* [Instructions to follow]: Return each line of the material below exactly. Begin at the first and end on the line with "elem_of_app; by left]).".

==================================================

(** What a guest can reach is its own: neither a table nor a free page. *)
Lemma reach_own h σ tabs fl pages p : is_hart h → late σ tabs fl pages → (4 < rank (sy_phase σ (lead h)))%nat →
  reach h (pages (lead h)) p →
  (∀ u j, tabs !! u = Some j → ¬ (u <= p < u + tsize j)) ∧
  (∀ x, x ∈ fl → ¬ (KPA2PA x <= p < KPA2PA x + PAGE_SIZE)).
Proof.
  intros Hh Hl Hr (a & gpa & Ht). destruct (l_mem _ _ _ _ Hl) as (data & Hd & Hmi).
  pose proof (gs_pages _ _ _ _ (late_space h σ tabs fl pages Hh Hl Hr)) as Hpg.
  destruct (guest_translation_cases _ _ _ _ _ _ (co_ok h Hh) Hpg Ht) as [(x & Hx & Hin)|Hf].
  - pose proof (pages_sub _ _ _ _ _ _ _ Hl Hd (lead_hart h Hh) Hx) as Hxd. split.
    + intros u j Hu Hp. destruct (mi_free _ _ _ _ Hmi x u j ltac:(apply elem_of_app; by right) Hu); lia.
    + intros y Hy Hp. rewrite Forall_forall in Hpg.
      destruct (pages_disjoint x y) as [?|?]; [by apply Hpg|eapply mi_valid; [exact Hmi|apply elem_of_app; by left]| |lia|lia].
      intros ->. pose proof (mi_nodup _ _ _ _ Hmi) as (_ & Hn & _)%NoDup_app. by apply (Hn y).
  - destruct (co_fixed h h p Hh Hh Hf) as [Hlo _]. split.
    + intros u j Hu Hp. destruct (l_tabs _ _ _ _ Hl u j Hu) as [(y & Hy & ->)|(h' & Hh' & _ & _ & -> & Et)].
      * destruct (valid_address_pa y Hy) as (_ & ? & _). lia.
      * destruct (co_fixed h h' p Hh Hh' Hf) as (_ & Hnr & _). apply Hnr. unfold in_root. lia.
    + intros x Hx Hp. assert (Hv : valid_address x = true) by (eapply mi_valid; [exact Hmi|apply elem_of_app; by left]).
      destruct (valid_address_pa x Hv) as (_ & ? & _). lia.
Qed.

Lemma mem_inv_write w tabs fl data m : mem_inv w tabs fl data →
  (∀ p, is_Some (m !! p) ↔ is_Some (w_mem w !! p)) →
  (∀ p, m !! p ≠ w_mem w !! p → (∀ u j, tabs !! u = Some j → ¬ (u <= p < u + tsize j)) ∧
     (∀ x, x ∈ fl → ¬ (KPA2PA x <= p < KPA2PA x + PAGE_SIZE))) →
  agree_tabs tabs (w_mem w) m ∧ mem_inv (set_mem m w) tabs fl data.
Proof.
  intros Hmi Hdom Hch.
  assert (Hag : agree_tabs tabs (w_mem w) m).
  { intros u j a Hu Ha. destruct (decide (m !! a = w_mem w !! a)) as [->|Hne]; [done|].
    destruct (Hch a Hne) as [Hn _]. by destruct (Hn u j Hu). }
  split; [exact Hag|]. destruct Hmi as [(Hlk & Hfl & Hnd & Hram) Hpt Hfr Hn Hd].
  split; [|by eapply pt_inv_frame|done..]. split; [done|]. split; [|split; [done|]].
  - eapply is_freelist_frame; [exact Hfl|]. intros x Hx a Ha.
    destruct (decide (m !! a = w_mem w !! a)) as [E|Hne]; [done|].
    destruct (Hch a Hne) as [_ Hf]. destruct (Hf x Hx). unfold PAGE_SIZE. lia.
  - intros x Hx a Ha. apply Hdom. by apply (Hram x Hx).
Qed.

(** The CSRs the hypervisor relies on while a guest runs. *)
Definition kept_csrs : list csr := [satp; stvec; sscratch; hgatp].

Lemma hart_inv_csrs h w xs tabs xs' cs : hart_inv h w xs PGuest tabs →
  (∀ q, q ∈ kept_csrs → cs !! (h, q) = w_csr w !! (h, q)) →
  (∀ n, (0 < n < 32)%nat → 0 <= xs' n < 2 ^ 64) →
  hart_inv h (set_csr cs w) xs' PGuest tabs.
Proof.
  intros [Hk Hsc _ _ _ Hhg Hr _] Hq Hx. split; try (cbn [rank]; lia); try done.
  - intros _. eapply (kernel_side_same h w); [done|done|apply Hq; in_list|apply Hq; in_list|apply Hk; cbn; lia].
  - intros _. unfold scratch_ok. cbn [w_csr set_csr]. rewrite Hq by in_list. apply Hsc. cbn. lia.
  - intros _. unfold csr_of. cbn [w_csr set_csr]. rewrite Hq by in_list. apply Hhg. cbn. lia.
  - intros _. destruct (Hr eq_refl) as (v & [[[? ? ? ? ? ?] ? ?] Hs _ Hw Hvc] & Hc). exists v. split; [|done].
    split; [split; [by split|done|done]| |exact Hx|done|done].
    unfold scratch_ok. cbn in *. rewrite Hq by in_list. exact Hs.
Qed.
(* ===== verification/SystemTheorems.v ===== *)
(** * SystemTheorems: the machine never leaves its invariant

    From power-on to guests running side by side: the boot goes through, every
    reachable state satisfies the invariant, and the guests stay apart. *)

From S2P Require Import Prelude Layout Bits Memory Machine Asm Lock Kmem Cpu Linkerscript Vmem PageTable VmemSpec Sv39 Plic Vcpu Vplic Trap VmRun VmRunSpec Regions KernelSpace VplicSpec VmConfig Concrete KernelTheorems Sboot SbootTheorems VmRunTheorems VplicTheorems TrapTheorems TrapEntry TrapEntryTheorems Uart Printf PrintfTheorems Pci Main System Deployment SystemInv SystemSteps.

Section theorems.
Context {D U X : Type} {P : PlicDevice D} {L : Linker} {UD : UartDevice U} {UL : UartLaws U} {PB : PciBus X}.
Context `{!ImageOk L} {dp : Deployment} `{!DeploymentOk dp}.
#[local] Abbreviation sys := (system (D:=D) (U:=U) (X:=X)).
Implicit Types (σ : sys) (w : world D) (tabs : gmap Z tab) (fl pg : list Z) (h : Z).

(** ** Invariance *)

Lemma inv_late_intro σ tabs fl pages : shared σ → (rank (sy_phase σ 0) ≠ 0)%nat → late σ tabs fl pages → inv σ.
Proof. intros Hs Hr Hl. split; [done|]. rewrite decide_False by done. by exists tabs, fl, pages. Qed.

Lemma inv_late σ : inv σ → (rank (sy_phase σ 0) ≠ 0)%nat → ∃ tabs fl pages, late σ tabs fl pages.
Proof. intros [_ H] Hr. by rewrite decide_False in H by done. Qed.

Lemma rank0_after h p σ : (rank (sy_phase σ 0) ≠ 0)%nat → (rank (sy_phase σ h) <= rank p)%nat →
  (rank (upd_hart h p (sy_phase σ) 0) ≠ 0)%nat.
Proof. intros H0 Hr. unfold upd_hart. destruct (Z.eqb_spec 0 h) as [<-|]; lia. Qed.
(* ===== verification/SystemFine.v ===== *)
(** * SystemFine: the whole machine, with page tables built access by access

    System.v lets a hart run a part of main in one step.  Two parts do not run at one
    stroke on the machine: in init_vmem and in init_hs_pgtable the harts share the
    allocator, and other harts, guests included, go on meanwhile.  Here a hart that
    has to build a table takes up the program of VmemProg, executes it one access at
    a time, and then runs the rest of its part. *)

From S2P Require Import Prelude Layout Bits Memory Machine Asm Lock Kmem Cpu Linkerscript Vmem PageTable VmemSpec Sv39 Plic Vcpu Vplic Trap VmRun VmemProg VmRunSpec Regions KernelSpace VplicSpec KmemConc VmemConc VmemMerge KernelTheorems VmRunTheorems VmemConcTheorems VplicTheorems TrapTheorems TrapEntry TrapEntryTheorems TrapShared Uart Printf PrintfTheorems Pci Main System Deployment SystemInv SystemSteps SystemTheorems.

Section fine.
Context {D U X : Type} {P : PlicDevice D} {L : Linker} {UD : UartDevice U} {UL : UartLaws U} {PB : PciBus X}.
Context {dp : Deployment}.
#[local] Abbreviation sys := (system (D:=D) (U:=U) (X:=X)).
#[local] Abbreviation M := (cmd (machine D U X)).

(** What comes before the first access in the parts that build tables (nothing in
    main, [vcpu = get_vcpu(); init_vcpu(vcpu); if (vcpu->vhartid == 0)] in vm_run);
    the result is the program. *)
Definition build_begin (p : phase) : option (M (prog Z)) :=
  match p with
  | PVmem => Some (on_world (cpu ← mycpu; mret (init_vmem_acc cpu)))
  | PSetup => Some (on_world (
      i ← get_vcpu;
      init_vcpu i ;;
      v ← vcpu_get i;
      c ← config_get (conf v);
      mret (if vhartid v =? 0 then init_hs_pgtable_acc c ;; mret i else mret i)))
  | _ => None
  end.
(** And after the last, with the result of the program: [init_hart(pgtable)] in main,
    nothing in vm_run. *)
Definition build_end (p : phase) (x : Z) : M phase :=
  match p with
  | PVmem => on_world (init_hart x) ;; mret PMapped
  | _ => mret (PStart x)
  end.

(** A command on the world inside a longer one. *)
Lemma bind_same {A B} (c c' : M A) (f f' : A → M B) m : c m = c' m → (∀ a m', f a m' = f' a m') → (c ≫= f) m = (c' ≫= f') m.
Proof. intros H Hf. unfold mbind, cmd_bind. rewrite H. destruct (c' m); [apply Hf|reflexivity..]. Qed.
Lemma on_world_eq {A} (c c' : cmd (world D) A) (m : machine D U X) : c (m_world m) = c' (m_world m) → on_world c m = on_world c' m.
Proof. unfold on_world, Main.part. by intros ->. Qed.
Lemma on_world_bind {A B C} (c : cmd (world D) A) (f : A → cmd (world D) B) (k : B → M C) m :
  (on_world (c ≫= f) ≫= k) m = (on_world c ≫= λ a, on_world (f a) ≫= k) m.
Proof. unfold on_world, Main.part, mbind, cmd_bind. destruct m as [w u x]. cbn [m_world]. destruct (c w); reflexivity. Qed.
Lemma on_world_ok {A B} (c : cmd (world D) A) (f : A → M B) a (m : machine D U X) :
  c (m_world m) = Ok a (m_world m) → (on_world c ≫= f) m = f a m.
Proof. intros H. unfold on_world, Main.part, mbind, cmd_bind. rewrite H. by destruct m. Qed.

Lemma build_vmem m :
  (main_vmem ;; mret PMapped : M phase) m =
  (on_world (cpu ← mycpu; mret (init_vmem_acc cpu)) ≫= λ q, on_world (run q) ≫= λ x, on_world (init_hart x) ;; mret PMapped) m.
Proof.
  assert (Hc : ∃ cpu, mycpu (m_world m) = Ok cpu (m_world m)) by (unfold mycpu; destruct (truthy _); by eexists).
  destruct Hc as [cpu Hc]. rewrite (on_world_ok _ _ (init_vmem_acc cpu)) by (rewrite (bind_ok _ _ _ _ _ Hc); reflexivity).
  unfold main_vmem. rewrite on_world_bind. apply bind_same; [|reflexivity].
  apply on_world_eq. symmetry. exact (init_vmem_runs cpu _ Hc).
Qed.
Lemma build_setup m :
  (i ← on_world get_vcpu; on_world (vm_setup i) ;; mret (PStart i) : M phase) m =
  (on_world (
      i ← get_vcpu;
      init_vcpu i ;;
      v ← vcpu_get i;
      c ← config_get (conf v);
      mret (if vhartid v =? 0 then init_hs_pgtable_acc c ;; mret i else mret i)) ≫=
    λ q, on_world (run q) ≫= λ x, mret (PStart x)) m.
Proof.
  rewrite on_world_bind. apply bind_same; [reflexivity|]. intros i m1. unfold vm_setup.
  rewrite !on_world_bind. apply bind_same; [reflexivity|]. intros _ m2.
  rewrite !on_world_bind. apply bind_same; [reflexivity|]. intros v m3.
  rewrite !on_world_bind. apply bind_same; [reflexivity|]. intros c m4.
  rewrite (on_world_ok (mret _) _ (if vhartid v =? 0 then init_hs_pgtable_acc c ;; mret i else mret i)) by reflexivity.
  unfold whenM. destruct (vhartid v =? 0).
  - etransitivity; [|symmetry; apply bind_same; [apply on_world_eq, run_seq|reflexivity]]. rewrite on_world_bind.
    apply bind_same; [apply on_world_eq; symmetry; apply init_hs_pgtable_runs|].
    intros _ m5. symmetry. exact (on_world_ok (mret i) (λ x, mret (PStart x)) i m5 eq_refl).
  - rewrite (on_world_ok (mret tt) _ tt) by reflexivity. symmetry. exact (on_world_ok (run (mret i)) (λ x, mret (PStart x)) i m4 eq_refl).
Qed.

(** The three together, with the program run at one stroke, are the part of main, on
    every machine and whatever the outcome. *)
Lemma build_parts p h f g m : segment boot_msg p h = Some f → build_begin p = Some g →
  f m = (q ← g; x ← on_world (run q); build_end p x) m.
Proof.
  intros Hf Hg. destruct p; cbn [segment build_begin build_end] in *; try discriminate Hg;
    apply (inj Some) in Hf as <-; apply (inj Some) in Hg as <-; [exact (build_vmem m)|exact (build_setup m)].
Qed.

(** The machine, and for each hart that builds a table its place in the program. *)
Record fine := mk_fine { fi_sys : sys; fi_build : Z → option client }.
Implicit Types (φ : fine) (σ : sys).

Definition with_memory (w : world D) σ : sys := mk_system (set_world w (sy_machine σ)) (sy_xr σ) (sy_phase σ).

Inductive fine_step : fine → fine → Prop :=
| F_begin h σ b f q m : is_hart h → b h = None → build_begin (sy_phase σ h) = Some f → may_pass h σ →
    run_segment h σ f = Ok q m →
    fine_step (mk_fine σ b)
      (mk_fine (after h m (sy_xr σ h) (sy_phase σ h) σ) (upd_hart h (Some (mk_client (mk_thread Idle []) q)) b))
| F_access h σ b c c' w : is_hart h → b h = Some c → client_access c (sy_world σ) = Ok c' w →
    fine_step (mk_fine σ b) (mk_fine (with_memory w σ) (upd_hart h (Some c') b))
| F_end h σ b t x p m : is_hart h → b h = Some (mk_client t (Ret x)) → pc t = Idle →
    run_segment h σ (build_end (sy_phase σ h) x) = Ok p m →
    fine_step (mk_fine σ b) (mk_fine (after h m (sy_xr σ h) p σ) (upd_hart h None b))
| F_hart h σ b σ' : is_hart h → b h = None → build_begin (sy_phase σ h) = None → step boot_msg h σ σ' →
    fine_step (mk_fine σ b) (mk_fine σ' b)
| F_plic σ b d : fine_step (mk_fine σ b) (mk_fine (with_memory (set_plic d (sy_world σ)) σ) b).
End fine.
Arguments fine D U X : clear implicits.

==================================================

* [Solution below]:
(** What a guest can reach is its own: neither a table nor a free page. *)
Lemma reach_own h σ tabs fl pages p : is_hart h → late σ tabs fl pages → (4 < rank (sy_phase σ (lead h)))%nat →
  reach h (pages (lead h)) p →
  (∀ u j, tabs !! u = Some j → ¬ (u <= p < u + tsize j)) ∧
  (∀ x, x ∈ fl → ¬ (KPA2PA x <= p < KPA2PA x + PAGE_SIZE)).
Proof.
  intros Hh Hl Hr (a & gpa & Ht). destruct (l_mem _ _ _ _ Hl) as (data & Hd & Hmi).
  pose proof (gs_pages _ _ _ _ (late_space h σ tabs fl pages Hh Hl Hr)) as Hpg.
  destruct (guest_translation_cases _ _ _ _ _ _ (co_ok h Hh) Hpg Ht) as [(x & Hx & Hin)|Hf].
  - pose proof (pages_sub _ _ _ _ _ _ _ Hl Hd (lead_hart h Hh) Hx) as Hxd. split.
    + intros u j Hu Hp. destruct (mi_free _ _ _ _ Hmi x u j ltac:(apply elem_of_app; by right) Hu); lia.
    + intros y Hy Hp. rewrite Forall_forall in Hpg.
      destruct (pages_disjoint x y) as [?|?]; [by apply Hpg|eapply mi_valid; [exact Hmi|apply elem_of_app; by left]| |lia|lia].
      intros ->. pose proof (mi_nodup _ _ _ _ Hmi) as (_ & Hn & _)%NoDup_app. by apply (Hn y).
  - destruct (co_fixed h h p Hh Hh Hf) as [Hlo _]. split.
    + intros u j Hu Hp. destruct (l_tabs _ _ _ _ Hl u j Hu) as [(y & Hy & ->)|(h' & Hh' & _ & _ & -> & Et)].
      * destruct (valid_address_pa y Hy) as (_ & ? & _). lia.
      * destruct (co_fixed h h' p Hh Hh' Hf) as (_ & Hnr & _). apply Hnr. unfold in_root. lia.
    + intros x Hx Hp. assert (Hv : valid_address x = true) by (eapply mi_valid; [exact Hmi|apply elem_of_app; by left]).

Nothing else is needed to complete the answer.